The Love Club Lyrics

I'm in a clique but I want out
It's not the same as when I was punched
In the old days there was enough
The card games and ease with the bitter salt of blood
I was in but I want out
My mother's love is choking me
I'm sick of words that hang...

  1. 1TOP RATED

    #1 top rated interpretation:
    anonymous
    click a star to vote
    Mar 1st 2014 !⃝

    Lorde mentioned in an interview that this song is about how a teenager's "friendships can distance them from their family". This makes sense, because so often teens will go party and hang with friends and forget about those who watched them grow up like their parents. This is evident in the bridge when she sings, "The only problem that I got with the club is that you're severed from the people who watched you grow up."

    The entire song is a satirical outlook on the cliques kids will join in school and throughout their teen years because it's enticing and may result in "fitting in" better when, in reality, it's all a hoax and eventually you discover it's not everything it was cracked up to be.

    When she says "it's not the same as when I was punched", she's referring to how she joined the clique. She's using being punched as form of initiation in order to join a gang as a metaphor for having to change who she truly was and forget the ones who truly care about her in order to fit in with the clique she's joined. She's now realizing that the people she's become friends with aren't as great as they seemed when she first became a part of their clique.

    The chorus is complete sarcasm. "Be a part of the love club. Everything will glow for you." She's saying that those are the lies she was told before she joined the clique but she soon discovered, after she was "punched", that she was living a lifestyle that she wasn't proud of.

    The second verse explains how she felt when she first joined the clique. Things seemed cool. "There are fights for being my best friend". She felt wanted and important to the clique. When she says "I'm sitting pretty on the throne, there's nothing more I want except to be along", she's talking about how she finally became the head of the clique, the popular girl. But she was so tainted and wanted nothing to do with other people who may lower her title. It's more satire. She's most likely mocking the people she's known her are like that or have changed in order to fit into a certain echelon at school.

    The song is very deep and meanginful. When disected, any teenager can relate to its lyrical content.

  2. 2TOP RATED

    #2 top rated interpretation:
    anonymous
    click a star to vote
    Mar 6th 2017 !⃝

    "There's something about hanging out with the wicked kids
    Take the pill make it too real."
    It is this lyric that leads me to believe this song is, yes about a group a friends one is in, but mainly drugs; and even being pressured into drugs by the friends your with.

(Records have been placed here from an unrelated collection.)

(* ===== verification/Commit.v ===== *)
(** The capacity commit over the store: [claim_holds] and [release] of
    [src/shared/controller-api/src/capacity.rs], and [claim] of
    [src/components/cluster-controller/src/reconcile/placement.rs]. *)
From Stdlib Require Import Ascii String NArith ZArith List Bool Lia.
From stdpp Require Import base list strings gmap relations.
From S2P Require Import Prelude RustStr Json Float64 Capability Phase Objects Store StoreSafety.
From S2P Require Import Heartbeat Vm Node Storage Sizing Placement Reservation Claims.

(** * The kinds *)

#[export] Instance node_resource : Resource NodeSpec.t NodeStatus.t :=
  {| RESOURCE := "nodes"; NAME_SHAPE := NameShape.DnsLabel; settle := fun _ o => o |}.

#[export] Instance reservation_resource : Resource CapacityReservationSpec.t unit :=
  {| RESOURCE := "capacityreservations"; NAME_SHAPE := NameShape.Dotted; settle := fun _ o => o |}.

(** The text of an instant is the date library's. *)
Definition vm_resource (to_rfc3339 : instant -> string) : Resource VmSpec.t VmStatus.t :=
  {| RESOURCE := "vms"; NAME_SHAPE := NameShape.DnsLabel; settle := vm_settle to_rfc3339 |}.

(** * Operations *)

Module Claimed.
Inductive t := Fresh (mine : CapacityReservation) | Standing (mine : CapacityReservation) | Gone.
End Claimed.

Section commit.
Context {D Bytes : Type} `{!Etcd D Bytes, !RawJson Bytes}.
Context `{!Serde Bytes NodeSpec.t NodeStatus.t, !Serde Bytes VmSpec.t VmStatus.t,
  !Serde Bytes CapacityReservationSpec.t unit, !Resource VmSpec.t VmStatus.t}.
Variable prefix : string.
Variable sur : surroundings D.
Variable store_error : StoreError.t -> string.

Definition claim_holds (mine : CapacityReservation) (overcommit : Overcommit.t) (w : world D)
    : world D * result string bool :=
  let '(w1, node) := get (Sp := NodeSpec.t) (St := NodeStatus.t) prefix sur
                       (CapacityReservationSpec.node (spec mine)) w in
  let '(w2, seen) := list2 (Sp := VmSpec.t) (St := VmStatus.t) (Sp' := CapacityReservationSpec.t)
                       (St' := unit) prefix sur w1 in
  (w2, confirmed store_error node seen mine overcommit).

(** Best effort: every outcome is logged and dropped. *)
Definition release (mine : CapacityReservation) (w : world D) : world D :=
  (delete_if (Sp := CapacityReservationSpec.t) (St := unit) prefix sur (name (metadata mine))
     (resource_version (metadata mine)) w).1.

(** The identifier and the time of the new claim come from outside; a failure is
    a store error or the sentence of a foreign claim. *)
Definition claim (uid : string) (now : instant) (v : Vm) (node : string) (w : world D)
    : world D * result (StoreError.t + string) Claimed.t :=
  let want := reservation_for_placement uid now v node in
  let key := name (metadata want) in
  match create prefix sur want w with
  | (w', Ok mine) => (w', Ok (Claimed.Fresh mine))
  | (w', Err (StoreError.AlreadyExists _)) | (w', Err (StoreError.Terminating _)) =>
      match get (Sp := CapacityReservationSpec.t) (St := unit) prefix sur key w' with
      | (w'', Ok standing) =>
          if is_placement_of standing v then (w'', Ok (Claimed.Standing standing))
          else (w'', Err (inr ("the claim key " +:+ key
                +:+ " is held by something that is not this guest's claim (vm uid "
                +:+ CapacityReservationSpec.vm_uid (spec standing) +:+ "); leaving it to the reaper")))
      | (w'', Err (StoreError.NotFound _)) => (w'', Ok Claimed.Gone)
      | (w'', Err e) => (w'', Err (inl e))
      end
  | (w', Err e) => (w', Err (inl e))
  end.
End commit.

(** * Lemmas *)

(** What a DNS label is. *)
Lemma check_label n :
  check_name n NameShape.DnsLabel = Ok tt ->
  str_is_empty n = false /\ (str_len n <= MAX_NAME)%N /\ str_forallb (name_char false) n = true
  /\ first_char_is is_ascii_alphanumeric n = true
  /\ first_char_is is_ascii_alphanumeric (str_rev n) = true.
Proof.
  unfold check_name. cbn [andb].
  destruct (str_is_empty n); [done|]. destruct (N.ltb_spec MAX_NAME (str_len n)); [done|].
  destruct (str_forallb _ n); [|done]. cbn [negb].
  destruct (first_char_is _ n); [|done]. destruct (first_char_is _ (str_rev n)); [|done]. done.
Qed.

Lemma contains_two_none a b s :
  str_forallb (fun c => negb (Ascii.eqb c a)) s = true -> contains_two a b s = false.
Proof.
  unfold str_forallb. induction s as [|x s IH]; [done|]. cbn [list_ascii_of_string forallb contains_two].
  intros [Hx Hs]%andb_true_iff. destruct s as [|y s]; [done|].
  apply negb_true_iff in Hx. rewrite Hx. cbn [andb orb]. by apply IH.
Qed.

Lemma first_char_app p s t :
  first_char_is p s = true -> first_char_is p (s +:+ t) = true.
Proof. destruct s; [done|]. by rewrite str_app_cons. Qed.

Lemma label_no_dot n :
  str_forallb (name_char false) n = true -> str_forallb (fun c => negb (Ascii.eqb c ".")) n = true.
Proof.
  apply str_forallb_impl. intros c Hc. apply negb_true_iff. apply Ascii.eqb_neq. by intros ->.
Qed.

Lemma placement_no_dots u :
  str_forallb (fun c => negb (Ascii.eqb c ".")) u = true ->
  contains_two "." "." (PLACEMENT_CLAIM_PREFIX +:+ u) = false.
Proof.
  intros Hu. unfold PLACEMENT_CLAIM_PREFIX. rewrite !str_app_cons, str_app_nil_l.
  cbn [contains_two Ascii.eqb Bool.eqb andb orb]. destruct u as [|c u]; [done|].
  rewrite contains_two_none by done. unfold str_forallb in Hu. simpl in Hu.
  apply andb_true_iff in Hu as [Hc _]. apply negb_true_iff in Hc. by rewrite Hc.
Qed.

Lemma str_len_app s t : str_len (s +:+ t) = (str_len s + str_len t)%N.
Proof.
  unfold str_len. induction s as [|c s IH]; [by rewrite str_app_nil_l|].
  rewrite str_app_cons. simpl String.length. lia.
Qed.

(** * Properties *)

(** The two roads to a node share a directory and never a key: a placement
    claim's name is never a valid migration name, whatever the guest's uid; and
    for a uid that is a label of at most 57 bytes, as generated uids are, the
    name is one the store accepts for a claim. *)
Theorem claim_keys_disjoint uid now v node :
  let claim_name := name (metadata (reservation_for_placement uid now v node)) in
  (forall m, check_name (name (metadata (m : VmMigration))) NameShape.DnsLabel = Ok tt ->
     name (metadata m) <> claim_name)
  /\ (check_name (Objects.uid (metadata v)) NameShape.DnsLabel = Ok tt ->
      (str_len (Objects.uid (metadata v)) <= 57)%N ->
      check_name claim_name (NAME_SHAPE (Sp := CapacityReservationSpec.t) (St := unit)) = Ok tt).
Proof.
  simpl. set (u := Objects.uid (metadata v)). split.
  - intros m (_ & _ & Hchars & _)%check_label He. rewrite He, str_forallb_app in Hchars.
    by apply andb_true_iff in Hchars as [? _].
  - intros (Hne & _ & Hchars & _ & Hlast)%check_label Hlen. unfold check_name.
    replace (str_is_empty (PLACEMENT_CLAIM_PREFIX +:+ u)) with false by done.
    replace (MAX_NAME <? str_len (PLACEMENT_CLAIM_PREFIX +:+ u))%N with false.
    2:{ symmetry. apply N.ltb_ge. rewrite str_len_app. unfold MAX_NAME. change (str_len PLACEMENT_CLAIM_PREFIX) with 6%N. lia. }
    rewrite str_forallb_app. rewrite (str_forallb_impl (name_char false) (name_char true) u) by
      (try done; intros c; unfold name_char; destruct (is_ascii_lowercase c || is_digit c || _); done).
    replace (contains_two "." "." (PLACEMENT_CLAIM_PREFIX +:+ u)) with false.
    2:{ symmetry. by apply placement_no_dots, label_no_dot. }
    rewrite str_rev_app. rewrite (first_char_app _ (str_rev u)) by done. done.
Qed.

(** Stored bytes that decode as one kind, or as none. *)
Inductive stored := StoredNode (n : Node) | StoredVm (v : Vm) | StoredClaim (r : CapacityReservation) | Undecodable.

#[export] Instance stored_raw : RawJson stored := {| raw := fun _ => None |}.

#[export] Instance stored_node : Serde stored NodeSpec.t NodeStatus.t :=
  {| to_vec := fun n => Ok (StoredNode n);
     from_slice := fun b => match b with StoredNode n => Ok n | _ => Err "expected value" end |}.

#[export] Instance stored_vm : Serde stored VmSpec.t VmStatus.t :=
  {| to_vec := fun v => Ok (StoredVm v);
     from_slice := fun b => match b with StoredVm v => Ok v | _ => Err "expected value" end |}.

#[export] Instance stored_claim : Serde stored CapacityReservationSpec.t unit :=
  {| to_vec := fun r => Ok (StoredClaim r);
     from_slice := fun b => match b with StoredClaim r => Ok r | _ => Err "expected value" end |}.

(** A node of 600 MiB, one guest of 512 MiB under [vms/v0], and a claim of
    512 MiB. *)
Definition full_node (guest : stored) : mem stored :=
  mem_commit mem_empty
    [Put "p/registry/nodes/agent-9" (StoredNode small_node) NoLease;
     Put "p/registry/vms/v0" guest NoLease;
     Put "p/registry/capacityreservations/place.v1" (StoredClaim example_claim) NoLease].

(** The capacity verdict does not see a guest the store cannot decode: on a
    full node the claim is refused, and when the bytes of the guest bound there
    no longer decode, the same claim is confirmed, without an error; the
    listing skips the object, and nothing compares it with the count of keys. *)
Theorem claim_holds_skips_undecodable :
  let ask guest := (claim_holds (Resource0 := vm_resource (fun _ => "")) "p" quiet (fun _ => "")
                      example_claim Overcommit.default (World (full_node guest) 0)).2 in
  ask (StoredVm (bound_to (example_vm "v0") "agent-9")) = Ok false
  /\ ask Undecodable = Ok true.
Proof. vm_compute. auto. Qed.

And maybe even, rebelliousness spurred by teen angst and a need to go against you parents. This can be drawn from the line "My mothers love is choking me."
    Not to mention the line, "Your clothes are soaked and you don't know where to go
    So drop your chin and take yourself back home." This line is in reference to how when everything falls apart and you know you have messed up you are forced to go home and start again. And that upon returning home you know you'll be forced to admit you guilt. The part about dropping your chin is about bearing your shame. And the line, "The only problem that I got with the club is how you're severed from the people who watched you grow up"? It is well understood that drugs have detrimental effects on your personal relationships, especially those of you family. This line is showing how in doing this and being one of the "wicked kids" you generally will grow away from you relatives, more specifically your parents. Often because they will try to help but you have to "drop your chin" and accept offered aid and instead opt to just continue your bad habits without unwanted intervention and in turn defecate all over those who love you. As for, "Everything will glow for you," it is said drugs provide a "more golden" state of mind and make everything seem great. Thus why if you join the love club, every thing will glow for you.

  3. 3TOP RATED

    #3 top rated interpretation:
    anonymous
    click a star to vote
    Dec 10th 2013 !⃝

    Some of these are right and some of these are wrong, she is basaclly anti celebrity, Yeah we learned that from her song royals, but in th the "club" is being a singer and she is saying how it was great at first but now she just wants to be treated normally, like she is also saying the people at school treat her diffrnt now too, and how celebrities get all caught up in being famous that they forger about family and friends and people who they grew up with and syarted acting all snobby just because their famous. And how she wants to be alone but the press won't let her but basically the whole song is the pros and cons about being a celebrity.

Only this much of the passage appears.